WHAT NEEDS TO BE DONE:
Each line of the data that includes the string "induction" is to be copied out.

** DATA follows **

Lemma collected_new D facts spans s r n :
  collected D facts spans -> record_fits s r n -> bt_get (s, record_ordinal r) facts = None ->
  collected (D ++ [(s, r, n)]) (bt_insert (s, record_ordinal r) (r, n) facts)
    (spans ++ [(s, physical_offset r, span_end r n, record_ordinal r)]).
Proof.
  intros [F H S O] Ft N. split.
  - apply Forall_app. split; [done|]. by constructor.
  - intros s' o r' n'. rewrite in_app_iff. simpl. destruct (decide ((s', o) = (s, record_ordinal r))) as [[= -> ->]|D'].
    + rewrite bt_get_insert_eq. split; [intros [= <- <-]; auto|].
      intros [E [I|[[= <- <-]|[]]]]; [|done]. rewrite (proj2 (H _ _ _ _) (conj E I)) in N. done.
    + rewrite bt_get_insert_ne by done. rewrite H. split; [tauto|].
      intros [-> [I|[[= -> -> ->]|[]]]]; [done|by destruct D'].
  - intros x. rewrite in_app_iff. simpl. destruct (decide (sp_key x = (s, record_ordinal r))) as [E|D'].
    + rewrite E, bt_get_insert_eq. split.
      * intros [I|[<-|[]]]; [|by eauto]. apply S in I as (r' & n' & G & _). rewrite E in G. by rewrite N in G.
      * intros (r' & n' & [= <- <-] & Ex). right. left. unfold sp_key in E. injection E as Es Eo.
        by rewrite Ex, Es, Eo.
    + rewrite bt_get_insert_ne by done. rewrite S. split; [|tauto].
      intros [I|[<-|[]]]; [done|]. by destruct D'.
  - rewrite map_app. apply list.NoDup_app. split; [done|]. split; [|apply NoDup_singleton].
    intros k I J. apply list_elem_of_singleton in J. subst k.
    apply list_elem_of_In, in_map_iff in I as (x & E & I). apply S in I as (r' & n' & G & _).
    rewrite E in G. change (bt_get (s, record_ordinal r) facts = Some (r', n')) in G. by rewrite N in G.
Qed.

(** The record agrees with those already seen. *)
Definition agrees (D : list Rec) (s : Z) (r : IndexPackRecordPointer) (n : Z) : Prop :=
  forall r' n', In (s, r', n') D -> record_ordinal r' = record_ordinal r -> r' = r /\ n' = n.

Lemma fact_step_Ok D facts spans s r n facts' spans' :
  collected D facts spans -> fact_step s r n facts spans = Ok (facts', spans') ->
  record_fits s r n /\ agrees D s r n /\ collected (D ++ [(s, r, n)]) facts' spans'.
Proof.
  intros C E. pose proof C as [F H S O]. unfold fact_step in E. case_if_in E; [|done]. b2p.
  destruct (bt_get _ facts) as [[r0 n0]|] eqn:G.
  - case_bool_decide as D0; [|done]. injection D0 as -> ->. inv_bind.
    pose proof (proj1 (H _ _ _ _) G) as [_ I]. rewrite Forall_forall in F.
    split; [by apply (F _ I)|]. split; [|by apply collected_again].
    intros r' n' I' Eo. assert (bt_get (s, record_ordinal r) facts' = Some (r', n')) as G' by (by apply H).
    rewrite G in G'. by injection G' as -> ->.
  - inv_bind. apply derived_len_Ok in Heqr0 as (-> & B & _). wire_facts.
    assert (record_fits s r n) by (unfold record_fits, span_end; lia).
    split; [done|]. split; [|by apply collected_new].
    intros r' n' I' Eo. assert (bt_get (s, record_ordinal r) facts = Some (r', n')) as G' by (by apply H).
    by rewrite G in G'.
Qed.

Lemma fact_step_total D facts spans s r n :
  0 <= n -> 0 <= physical_offset r -> collected D facts spans -> record_fits s r n -> agrees D s r n ->
  exists x, fact_step s r n facts spans = Ok x.
Proof.
  intros Pn Po [F H S O] (B1 & B2 & B3) A. unfold fact_step. rewrite (proj2 (Z.leb_le _ _) B1).
  destruct (bt_get _ facts) as [[r0 n0]|] eqn:G.
  - apply H in G as [Eo I]. destruct (A r0 n0 I (eq_sym Eo)) as [-> ->]. rewrite bool_decide_true by done. eauto.
  - assert (derived_record_stored_len n = Ok (sealed_len n)) as ->.
    { apply derived_len_Ok. split_and!; [done|done|]. unfold sealed_len in B2. lia. }
    cbn [rbind]. rewrite checked_add_ok by done. cbn [ok_or rbind]. eauto.
Qed.

(** The whole list. *)
Definition all_fit (D : list Rec) : Prop := Forall (fun x => record_fits x.1.1 x.1.2 x.2) D.
Definition all_agree (D : list Rec) : Prop := forall s r n, In (s, r, n) D -> agrees D s r n.

Lemma facts_loop_Ok D facts spans l out :
  collected D facts spans -> record_facts_loop facts spans l = Ok out ->
  exists facts', collected (D ++ records_of l) facts' out.
Proof.
  revert D facts spans. induction l as [|m l IH]; intros D facts spans C E.
  { cbn in E. inv_bind. exists facts. by rewrite app_nil_r. }
  rewrite facts_loop_step in E. unfold records_of. cbn [omap list_omap].
  destruct (pack_record m) as [[[s r] n]|]; [|by apply (IH _ _ _ C)].
  destruct (fact_step s r n facts spans) as [[f sp]|] eqn:Es; [|done]. cbn [rbind fst snd] in E.
  apply (fact_step_Ok _ _ _ _ _ _ _ _ C) in Es as (_ & _ & C').
  apply IH with (1 := C') in E as (facts' & C''). exists facts'. by rewrite <- app_assoc in C''.
Qed.

Lemma facts_loop_total D facts spans l :
  collected D facts spans -> Forall wf_mutation l -> all_fit (records_of l) ->
  all_agree (D ++ records_of l) -> exists out, record_facts_loop facts spans l = Ok out.
Proof.
  intros C W. revert D facts spans C. induction W as [|m l Wm W IH]; intros D facts spans C F A.
  { by exists spans. }
  rewrite facts_loop_step. unfold records_of in *. cbn [omap list_omap] in *.
  destruct (pack_record m) as [[[s r] n]|] eqn:Em; [|by apply (IH D)].
  inversion F as [|? ? Fm F']; subst. 
  assert (0 <= n /\ 0 <= physical_offset r) as [Pn Po].
  { destruct m as [u|t]; [|done]. cbn in Em, Wm. unfold wf_upsert, is_u64 in Wm. destruct_and?.
    destruct (up_payload u); simplify_eq; cbn in *; unfold wf_pointer, is_u32 in *; lia. }
  destruct (fact_step_total D facts spans s r n Pn Po C Fm) as [[f sp] E].
  { intros r' n' I. apply (A s r n); rewrite in_app_iff; [right; by left|by left]. }
  rewrite E. cbn [rbind fst snd]. apply (fact_step_Ok _ _ _ _ _ _ _ _ C) in E as (_ & _ & C').
  apply (IH _ _ _ C' F'). by rewrite <- app_assoc.
Qed.

(** ** The check *)

(** The collected facts make the records agree. *)
Lemma collected_agree D facts spans : collected D facts spans -> all_agree D.
Proof.
  intros [_ H _ _] s r n I r' n' I' Eo.
  pose proof (proj2 (H s (record_ordinal r) r n) (conj eq_refl I)) as G.
  rewrite (proj2 (H s (record_ordinal r) r' n') (conj (eq_sym Eo) I')) in G. by injection G as -> ->.
Qed.

Definition span_of (s : Z) (r : IndexPackRecordPointer) (n : Z) : Span :=
  (s, physical_offset r, span_end r n, record_ordinal r).

Lemma collected_span D facts spans x :
  collected D facts spans -> In x spans <-> exists s r n, In (s, r, n) D /\ x = span_of s r n.
Proof.
  intros [_ H S _]. rewrite S. destruct x as [[[s a] b] o]. unfold sp_key, sp_source, sp_ordinal, span_of. simpl.
  split.
  - intros (r & n & G & [= -> ->]). apply H in G as [-> I]. eauto 10.
  - intros (s' & r & n & I & [= -> -> -> ->]). exists r, n. split; [|done]. by apply H.
Qed.

Definition all_compatible (D : list Rec) : Prop :=
  forall s r n r' n', In (s, r, n) D -> In (s, r', n') D -> compatible r r' n n'.

Lemma compatible_agree D : all_compatible D -> all_agree D.
Proof.
  intros C s r n I r' n' I' Eo. specialize (C s r n r' n' I I'). unfold compatible in C.
  rewrite decide_True in C by done. by destruct C as [-> ->].
Qed.

Lemma ordered_pairs (Q : Span -> Span -> Prop) l :
  StronglySorted (fun x y => leb x y = true) l -> NoDup (map sp_key l) ->
  (forall x y, In x l -> In y l -> leb x y = true -> sp_key x <> sp_key y -> Q x y) -> ForallOrdPairs Q l.
Proof.
  induction 1 as [|x l S IH F]; intros N H; [constructor|]. simpl in N. apply list.NoDup_cons in N as [Nx N].
  constructor; [|apply IH; [done|]; intros; apply H; auto using in_cons].
  rewrite Forall_forall in *. intros y I. apply H; [by left|by right|by apply F|].
  intros E. apply Nx. rewrite E. by apply list_elem_of_In, in_map.
Qed.

(** The windows over the collected spans compare all of them. *)
Lemma collected_windows D facts out :
  collected D facts out ->
  windows_disjoint (sort_by_key id out) = Ok tt <-> ForallOrdPairs apart (sort_by_key id out).
Proof.
  intros C. apply windows_apart; [apply sort_by_key_sorted|].
  rewrite <- (sort_by_key_perm id out). apply C.
Qed.

Lemma repeated_facts_sound muts :
  validate_repeated_record_facts muts = Ok tt ->
  all_fit (records_of muts) /\ all_compatible (records_of muts).
Proof.
  unfold validate_repeated_record_facts. intros E. inv_bind.
  match goal with H : record_facts_loop _ _ _ = Ok ?x |- _ =>
    apply (facts_loop_Ok [] [] []) in H as (facts & C); [|apply collected_nil]; rename x into out end.
  cbn [app] in C. apply (collected_windows _ _ _ C) in E. split; [apply C|]. intros s r n r' n' I I'.
  unfold compatible.
  destruct (decide _) as [Eo|No]; [by destruct (collected_agree _ _ _ C s r n I r' n' I' (eq_sym Eo)) as [-> ->]|].
  assert (forall r n, In (s, r, n) (records_of muts) -> In (span_of s r n) (sort_by_key id out)) as In_out.
  { intros r0 n0 I0. eapply Permutation_in; [apply sort_by_key_perm|]. apply (collected_span _ _ _ _ C). eauto 10. }
  destruct (ForallOrdPairs_In E _ _ (In_out r n I) (In_out r' n' I')) as [X|[A|A]].
  - unfold span_of in X. congruence.
  - left. by apply A.
  - right. by apply A.
Qed.

Lemma repeated_facts_iff muts :
  Forall wf_mutation muts -> (forall s r n, In (s, r, n) (records_of muts) -> 0 < n) ->
  validate_repeated_record_facts muts = Ok tt <->
  all_fit (records_of muts) /\ all_compatible (records_of muts).
Proof.
  intros W P. split; [apply repeated_facts_sound|]. intros [F C]. unfold validate_repeated_record_facts.
  destruct (facts_loop_total [] [] [] muts collected_nil W F (compatible_agree _ C)) as [out E].
  rewrite E. cbn [rbind]. apply (facts_loop_Ok [] [] []) in E as (facts & Co); [|apply collected_nil].
  cbn [app] in Co. apply (collected_windows _ _ _ Co). apply ordered_pairs; [apply sort_by_key_sorted| |].
  { rewrite <- (sort_by_key_perm id out). apply Co. }
  intros x y Ix Iy L N Es. apply span_order in L.
  apply (Permutation_in _ (Permutation_sym (sort_by_key_perm id out))) in Ix, Iy.
  apply (collected_span _ _ _ _ Co) in Ix as (s & r & n & I & ->), Iy as (s' & r' & n' & I' & ->).
  cbn in Es. subst s'. specialize (C s r n r' n' I I'). unfold compatible in C. unfold sp_key in N. cbn in *.
  rewrite decide_False in C by congruence. pose proof (P _ _ _ I'). unfold span_end, sealed_len in *.
  assert (0 <= div_ceil n' INDEX_PACK_SEGMENT_BYTES) by (apply div_ceil_nonneg; [lia|done]).
  change INDEX_PACK_SEGMENT_TAG_BYTES with 16 in *. lia.
Qed.

(** C34: [validate_repeated_record_facts] accepts the mutations of a run exactly
    when no span leaves its width, mutations that name the same record of a
    pack agree on its position and length, and different records of one pack
    occupy disjoint byte ranges. *)
Theorem repeated_facts_exact muts :
  Forall wf_mutation muts -> (forall s r n, In (s, r, n) (records_of muts) -> 0 < n) ->
  validate_repeated_record_facts muts = Ok tt <->
  all_fit (records_of muts) /\ all_compatible (records_of muts).
Proof. apply repeated_facts_iff. Qed.

(** Two mutations on one record, and one on the record behind it. *)
Definition shared_records : list IndexMutation :=
  [ sample_upsert 0 x05 "a" (ExternalPack 0 {| record_ordinal := 3; physical_offset := 100 |}) 70000;
    sample_upsert 1 x06 "b" (ExternalPack 0 {| record_ordinal := 3; physical_offset := 100 |}) 70000;
    sample_upsert 2 x07 "c" (ExternalPack 0 {| record_ordinal := 2; physical_offset := 70132 |}) 5;
    sample_upsert 3 x08 "d" (SelfPack {| record_ordinal := 2; physical_offset := 100 |}) 9 ].

Lemma repeated_facts_exact_witness :
  all_fit (records_of shared_records) /\ all_compatible (records_of shared_records).
Proof.
  apply (repeated_facts_exact shared_records); [| |vm_compute; reflexivity].
  - wf_sample.
  - intros s r n I. cbn in I. repeat destruct I as [[= <- <- <-]|I]; done || lia.
Defined.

** End of DATA **

EXERCISE RESULT:
  revert D facts spans. induction l as [|m l IH]; intros D facts spans C E.
  intros C W. revert D facts spans C. induction W as [|m l Wm W IH]; intros D facts spans C F A.
  induction 1 as [|x l S IH F]; intros N H; [constructor|]. simpl in N. apply list.NoDup_cons in N as [Nx N].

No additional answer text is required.